6:7 = 6/7 = 0.857
4:5 = 4/5 = 0.8
Solution: 6:7 > 4:5 (6:7 is greater than 4:5).
So to make this simple, ratios are basically fractions. When you want to compare ratios, you generally convert them into fraction form. If you are allowed, simplify the fraction into decimals to get the exact/approximate values. After that, you are able to compare easily.
I'm not sure what grade you are in but I'm sure that since this is basic math, you aren't able to use a calculator. It's obvious that using a calculator is a no brainer for this, and is obviously a boring method. It won't help you learn what you need to learn at this stage. But, there's two ways you can compare fractions easily without using a calculator and it'll get your brain going.
1) Long division (the division algorithm of two integers):
- Put the number of denominator on the outside and the number of the numerator on the inside. So for 6:7, the 7 goes on the outside and the 6 goes on the inside. For 4:5, the 5 goes on the outside and the 4 goes on the inside.
- Then you solve the long division for both ratios. Make sure you know your basic multiplication, put your zeros and decimals in the right spot, and bring down numbers as necessary to subtract.
- Lastly, compare the two. We normally use the symbol ">" for greater than and the symbol "<" for less than.
2) Pie chart/rectangle square method (only works for small numbers):
- Make sure your ratios are converted to fraction form. In this case, 6:7 = 6/7 and 4:5 = 4/5.
- Draw a circle or rectangle for each ratio.
- Then for each, draw triangles/squares that coordinate to the amount in the denominator (biggest number usually). So that is 7 and 5 respectively.
- For ratio 6:7, you want to shade 6 out of the 7 triangles/squares. For the ratio 4:5, you want to shade 4 out of the 5 triangles/squares.
- Now compare and figure which one is greater than the other. They're pretty close tbh, but 6/7 is the larger one in this case.
- You can then write 6:7 > 4:5 as your answer.
Note: The pie chart/rectangle square method isn't the most accurate for comparing since you can be easily fooled, but it's good for small numbers. This method isn't practical but it is a semi-fast way to compare.
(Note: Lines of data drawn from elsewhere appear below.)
(* ===== verification/GoMonad.v ===== *)
(** * Computations: a value, an error or a panic, and the state they leave

    The monad of the methods that change their object and can fail, with the
    lemmas and tactics that run them; and slices: a slice is an array, a length
    and, in the array, a capacity, and appending writes into the array that it
    shares with other slices as long as the capacity allows. *)

From stdpp Require Import base gmap list option.
From Stdlib Require Import Strings.Byte ZArith Lia.
From S2P Require Import Prelude External.

Local Open Scope Z_scope.

(** [NoFuel] is the end of the fuel of the model; the theorems show that it
    does not happen. *)

Inductive out (A : Type) : Type :=
| Ret (a : A)
| Fail (e : goerror)
| Panic
| NoFuel.
Arguments Ret {A} _.
Arguments Fail {A} _.
Arguments Panic {A}.
Arguments NoFuel {A}.

Definition M (S A : Type) : Type := S -> out A * S.

#[export] Instance M_ret {S} : MRet (M S) := fun A a s => (Ret a, s).

#[export] Instance M_bind {S} : MBind (M S) := fun A B k m s =>
  match m s with
  | (Ret a, s) => k a s
  | (Fail e, s) => (Fail e, s)
  | (Panic, s) => (Panic, s)
  | (NoFuel, s) => (NoFuel, s)
  end.

Definition ret {S A} (a : A) : M S A := mret a.
Definition get {S} : M S S := fun s => (Ret s, s).
Definition modify {S} (f : S -> S) : M S unit := fun s => (Ret tt, f s).
Definition fail {S A} (e : goerror) : M S A := fun s => (Fail e, s).
Definition panic {S A} : M S A := fun s => (Panic, s).

Definition lift_res {S A} (r : res A) : M S A :=
  match r with Ok a => ret a | Err e => fail e end.

Definition lift_out {S A} (o : out A) : M S A := fun s => (o, s).

(** A value, or the panic of an index out of range. *)
Definition lift_opt {S A} (o : option A) : M S A :=
  match o with Some a => ret a | None => panic end.

(** Run a computation on a part of the state. *)
Definition zoom {S T A} (part : S -> T) (put : T -> S -> S) (m : M T A) : M S A := fun s =>
  let '(o, t) := m (part s) in (o, put t s).

(** The error of a computation as a value. *)
Definition catch {S A} (m : M S A) : M S (res A) := fun s =>
  match m s with
  | (Ret a, s') => (Ret (Ok a), s')
  | (Fail e, s') => (Ret (Err e), s')
  | (Panic, s') => (Panic, s')
  | (NoFuel, s') => (NoFuel, s')
  end.

(** [a[i]] for an [int]. *)
Definition at_ {A} (l : list A) (i : Z) : option A :=
  if decide (0 <= i) then l !! Z.to_nat i else None.

(** [a[i] = x]. *)
Definition put_ {A} (l : list A) (i : Z) (x : A) : option (list A) :=
  if decide (0 <= i < Z.of_nat (length l)) then Some (<[Z.to_nat i := x]> l) else None.

(** ** Running computations *)

Section monad.
Context {S A B : Type}.
Implicit Types (m : M S A) (k : A -> M S B) (s : S).

Lemma bind_Ret m k s a s' : m s = (Ret a, s') -> (m ≫= k) s = k a s'.
Proof. intros E. unfold mbind, M_bind. by rewrite E. Qed.

Lemma bind_Fail m k s e s' : m s = (Fail e, s') -> (m ≫= k) s = (Fail e, s').
Proof. intros E. unfold mbind, M_bind. by rewrite E. Qed.

Lemma bind_Panic m k s s' : m s = (Panic, s') -> (m ≫= k) s = (Panic, s').
Proof. intros E. unfold mbind, M_bind. by rewrite E. Qed.
End monad.

(** Computes the binds of a computation whose parts are values. *)
Ltac step_exec :=
  unfold mbind, M_bind, mret, M_ret, ret, get, modify, fail, panic, lift_res, lift_opt, lift_out, zoom;
  unfold mret, M_ret; cbn beta iota zeta.

(** ** Computations that keep a predicate of the state *)

Definition keeps {S A} (Q : S -> Prop) (m : M S A) : Prop := forall s, Q s -> Q (m s).2.

Create HintDb keeps.

Section keeps.
Context {S : Type} (Q : S -> Prop).

Lemma keeps_ret {A} (a : A) : keeps Q (ret a).
Proof. by intros s. Qed.

Lemma keeps_get : keeps Q get.
Proof. by intros s. Qed.

Lemma keeps_lift_res {A} (r : res A) : keeps Q (lift_res r).
Proof. by destruct r; intros s. Qed.

Lemma keeps_lift_opt {A} (o : option A) : keeps Q (lift_opt o).
Proof. by destruct o; intros s. Qed.

Lemma keeps_lift_out {A} (o : out A) : keeps Q (lift_out o).
Proof. by intros s. Qed.

Lemma keeps_fail {A} (e : goerror) : keeps Q (fail (A := A) e).
Proof. by intros s. Qed.

Lemma keeps_nofuel {A} : keeps Q (fun s => (NoFuel : out A, s)).
Proof. by intros s. Qed.

Lemma keeps_modify (f : S -> S) : (forall s, Q s -> Q (f s)) -> keeps Q (modify f).
Proof. intros F s. apply F. Qed.

Lemma keeps_bind {A B} (m : M S A) (k : A -> M S B) :
  keeps Q m -> (forall a, keeps Q (k a)) -> keeps Q (m ≫= k).
Proof.
  intros Hm Hk s Hs. specialize (Hm s Hs). unfold mbind, M_bind. destruct (m s) as [[a|e| |] s']; [|done..].
  by apply Hk.
Qed.

(** A part of the state that [Q] does not look at. *)
Lemma keeps_zoom_off {T A} (part : S -> T) (put : T -> S -> S) (m : M T A) :
  (forall t s, Q s -> Q (put t s)) -> keeps Q (zoom part put m).
Proof. intros F s Hs. unfold zoom. destruct (m (part s)). by apply F. Qed.

Lemma keeps_if {A} (b : bool) (m1 m2 : M S A) :
  keeps Q m1 -> keeps Q m2 -> keeps Q (if b then m1 else m2).
Proof. by destruct b. Qed.

Lemma keeps_decide {A} (P : Prop) `{Decision P} (m1 m2 : M S A) :
  keeps Q m1 -> keeps Q m2 -> keeps Q (if decide P then m1 else m2).
Proof. by case_decide. Qed.
End keeps.

#[export] Hint Resolve keeps_ret keeps_get keeps_lift_res keeps_lift_opt keeps_lift_out keeps_fail
  keeps_nofuel : keeps.

(** The structure of a computation: binds, cases, and what is known to keep. *)
Ltac step_keeps :=
  repeat first
    [ progress (eauto with keeps; fail)
    | apply keeps_bind; [|intros ?]
    | apply keeps_if
    | apply keeps_decide
    | apply keeps_modify; [intros ? ?; assumption]
    | apply keeps_zoom_off; [intros ? ? ?; assumption]
    | match goal with |- keeps _ (match ?x with _ => _ end) => destruct x end
    | progress eauto with keeps ].

(** ** Computations and what they establish

    [R] of the value and the state of a computation that returns, [E] of the
    state that an error or a panic leaves. *)

Definition hoare {S A} (P : S -> Prop) (m : M S A) (R : A -> S -> Prop) (E : S -> Prop) : Prop :=
  forall s, P s -> match m s with (Ret a, s') => R a s' | (_, s') => E s' end.

Section hoare.
Context {S : Type} (E : S -> Prop).

Lemma hoare_bind {A B} P (m : M S A) (k : A -> M S B) Q R :
  hoare P m Q E -> (forall a, hoare (Q a) (k a) R E) -> hoare P (m ≫= k) R E.
Proof.
  intros Hm Hk s Hs. specialize (Hm s Hs). unfold mbind, M_bind. destruct (m s) as [[a|e| |] s']; [|done..].
  by apply Hk.
Qed.

Lemma hoare_ret {A} P (a : A) (R : A -> S -> Prop) : (forall s, P s -> R a s) -> hoare P (ret a) R E.
Proof. intros F s Hs. by apply F. Qed.

Lemma hoare_weaken {A} (P P' : S -> Prop) (m : M S A) (R R' : A -> S -> Prop) :
  hoare P' m R' E -> (forall s, P s -> P' s) -> (forall a s, R' a s -> R a s) -> hoare P m R E.
Proof. intros Hm HP HR s Hs. specialize (Hm s (HP s Hs)). destruct (m s) as [[a|e| |] s']; auto. Qed.

Lemma hoare_keeps {A} P (m : M S A) R : hoare P m R E -> (forall a s, R a s -> E s) -> forall s, P s -> E (m s).2.
Proof. intros Hm HR s Hs. specialize (Hm s Hs). destruct (m s) as [[a|e| |] s']; [by eapply HR|done..]. Qed.
End hoare.

(** * Slices over shared arrays, and binary search

    A Go slice is a window on an array that other slices may share: an append
    that fits the capacity writes into the array, one that does not moves the
    items to a new array.  The slices here start at the first item of their
    array.  The cells of an array beyond those that were written are never
    read. *)

Record slice : Type := MkSlice { sl_arr : Z; sl_len : nat }.

Record array (A : Type) : Type := MkArray { cells : list A; cap : nat }.
Arguments MkArray {A} _ _.
Arguments cells {A} _.
Arguments cap {A} _.

(** A [nil] slice has no array; no array has the address 0. *)
Definition nil_slice : slice := MkSlice 0 0.

(** The capacity that [append] gives to a new array, from the old one and the
    length that is needed: the language leaves it open. *)
Class Growth : Type := grow : nat -> nat -> nat.
Class GrowthLaws `{Growth} : Prop := grow_enough : forall c n, (n <= grow c n)%nat.

Section slices.
Context {A : Type}.
Abbreviation arrays := (gmap Z (array A)).
Implicit Types (h : arrays) (s : slice) (xs : list A).

Definition sl_cells h s : list A := match h !! sl_arr s with Some a => cells a | None => [] end.
Definition sl_cap h s : nat := match h !! sl_arr s with Some a => cap a | None => 0 end.

Definition sl_read h s : list A := take (sl_len s) (sl_cells h s).

(** Write items over the cells from the index [i]. *)
Definition sl_write h s (i : nat) xs : arrays :=
  <[sl_arr s := MkArray (take i (sl_cells h s) ++ xs ++ drop (i + length xs) (sl_cells h s)) (sl_cap h s)]> h.

(** [make([]T, n)] filled with the items. *)
Definition sl_new (loc : Z) xs h : slice * arrays :=
  (MkSlice loc (length xs), <[loc := MkArray xs (length xs)]> h).

(** [s[0:n]]. *)
Definition sl_take (n : nat) s : slice := MkSlice (sl_arr s) n.

(** [append(s, xs...)]; [loc] is the address of the array that it may need. *)
Definition sl_append `{Growth} (loc : Z) h s xs : slice * arrays :=
  let n := (sl_len s + length xs)%nat in
  if decide (xs = []) then (s, h)
  else if decide (n <= sl_cap h s)%nat then (MkSlice (sl_arr s) n, sl_write h s (sl_len s) xs)
  else (MkSlice loc n, <[loc := MkArray (sl_read h s ++ xs) (grow (sl_cap h s) n)]> h).

(** The window of a slice is in the written part of its array. *)
Definition sl_ok h s : Prop := (sl_len s <= length (sl_cells h s))%nat.

Lemma sl_read_length h s : sl_ok h s -> length (sl_read h s) = sl_len s.
Proof. intros O. unfold sl_read. rewrite length_take. unfold sl_ok in O. lia. Qed.

Lemma sl_cells_insert h s loc a : sl_cells (<[loc := a]> h) s = if decide (sl_arr s = loc) then cells a else sl_cells h s.
Proof.
  unfold sl_cells. case_decide as D; [by rewrite D, lookup_insert_eq|by rewrite lookup_insert_ne].
Qed.

(** An append that fits is in place. *)
Lemma sl_append_fits `{Growth} loc h s xs : sl_ok h s -> (sl_len s + length xs <= sl_cap h s)%nat ->
  let p := sl_append loc h s xs in
  sl_read p.2 p.1 = sl_read h s ++ xs /\ sl_ok p.2 p.1 /\ sl_arr p.1 = sl_arr s /\
  (forall l, l <> sl_arr s -> p.2 !! l = h !! l).
Proof.
  intros O C. unfold sl_append. destruct (decide (xs = [])) as [->|N]; [by rewrite app_nil_r|].
  rewrite decide_True by done. unfold sl_ok in *. cbn [fst snd sl_arr]. unfold sl_read at 1, sl_write.
  rewrite !sl_cells_insert. cbn [sl_arr sl_len]. rewrite !decide_True by done. cbn [cells].
  split; [|split; [rewrite !length_app, length_take, length_drop; lia|split; [done|]]].
  - rewrite app_assoc. rewrite take_app_le by (rewrite length_app, length_take; lia).
    by rewrite take_ge by (rewrite length_app, length_take; lia).
  - intros l Nl. by rewrite lookup_insert_ne.
Qed.

Lemma sl_append_read `{GrowthLaws} loc h s xs : sl_ok h s ->
  let p := sl_append loc h s xs in
  sl_read p.2 p.1 = sl_read h s ++ xs /\ sl_ok p.2 p.1.
Proof.
  intros O. destruct (decide (sl_len s + length xs <= sl_cap h s)%nat) as [C|C].
  { by destruct (sl_append_fits loc h s xs O C) as (? & ? & _). }
  unfold sl_append. destruct (decide (xs = [])) as [->|N]; [by rewrite app_nil_r|].
  rewrite decide_False by done. unfold sl_ok in *. cbn [fst snd]. unfold sl_read at 1.
  rewrite !sl_cells_insert. cbn [sl_arr sl_len]. rewrite !decide_True by done. cbn [cells].
  rewrite length_app, sl_read_length by done. split; [|lia].
  by rewrite take_ge by (rewrite length_app, sl_read_length by done; lia).
Qed.

(** An append changes the slice's own array or the new one. *)
Lemma sl_append_other `{Growth} loc h s xs l : l <> sl_arr s -> l <> loc -> (sl_append loc h s xs).2 !! l = h !! l.
Proof.
  intros N1 N2. unfold sl_append. repeat case_decide; [done| |]; cbn [snd]; unfold sl_write; by rewrite lookup_insert_ne.
Qed.

Lemma sl_append_arr `{Growth} loc h s xs : sl_arr (sl_append loc h s xs).1 = sl_arr s \/ sl_arr (sl_append loc h s xs).1 = loc.
Proof. unfold sl_append. repeat case_decide; cbn; auto. Qed.

Lemma sl_append_cap `{GrowthLaws} loc h s xs : (sl_len s <= sl_cap h s)%nat ->
  let p := sl_append loc h s xs in (sl_len p.1 <= sl_cap p.2 p.1)%nat.
Proof.
  intros C. unfold sl_append. repeat case_decide; cbn [fst snd]; [done| |].
  - unfold sl_write, sl_cap at 1. cbn [sl_arr sl_len]. by rewrite lookup_insert_eq.
  - unfold sl_cap at 1. cbn [sl_arr sl_len]. rewrite lookup_insert_eq. apply grow_enough.
Qed.

(** [append(s[0:i], s[i+1:]...)] takes an item out, in place. *)
Lemma sl_delete_read `{Growth} loc h s i : sl_ok h s -> (sl_len s <= sl_cap h s)%nat -> (i < sl_len s)%nat ->
  let p := sl_append loc h (sl_take i s) (drop (S i) (sl_read h s)) in
  sl_read p.2 p.1 = delete i (sl_read h s) /\ sl_ok p.2 p.1 /\ sl_arr p.1 = sl_arr s /\
  (forall l, l <> sl_arr s -> p.2 !! l = h !! l).
Proof.
  intros O C Li. pose proof (sl_read_length h s O) as Lr. unfold sl_ok in *. set (s' := sl_take i s).
  assert (Cc : sl_cells h s' = sl_cells h s) by done. assert (Cp : sl_cap h s' = sl_cap h s) by done.
  assert (Rd : sl_read h s' = take i (sl_read h s)).
  { unfold sl_read. rewrite Cc, take_take. cbn [s' sl_take sl_len]. by rewrite Nat.min_l by lia. }
  destruct (sl_append_fits loc h s' (drop (S i) (sl_read h s))) as (R & Ok & L & N).
  { unfold sl_ok. rewrite Cc. cbn. lia. }
  { rewrite Cp, length_drop, Lr. cbn. lia. }
  rewrite delete_take_drop, <- Rd. auto.
Qed.
End slices.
However, the long division method is much prefered because it's the most accurate and approximative you can get. The long division method will get your algorithmic thinking and mental mathematics skills on point when you need it later on. The long division method also requires cleanliness during the algorithm because you can easily make mistakes if you aren't careful. Otherwise, it's a good challenge.
Ratios will come up in basic probability as well. If you are able to master the tougher aspects of this and have some general algorithmic thinking, you'll blast through the probability unit. Probability is quite annoying and tedious if you don't have some common sense and know your basic mathematics skills that you are taught at your specific grade level; such as counting, guessing, ratios, fractions, mean/median/range, etc.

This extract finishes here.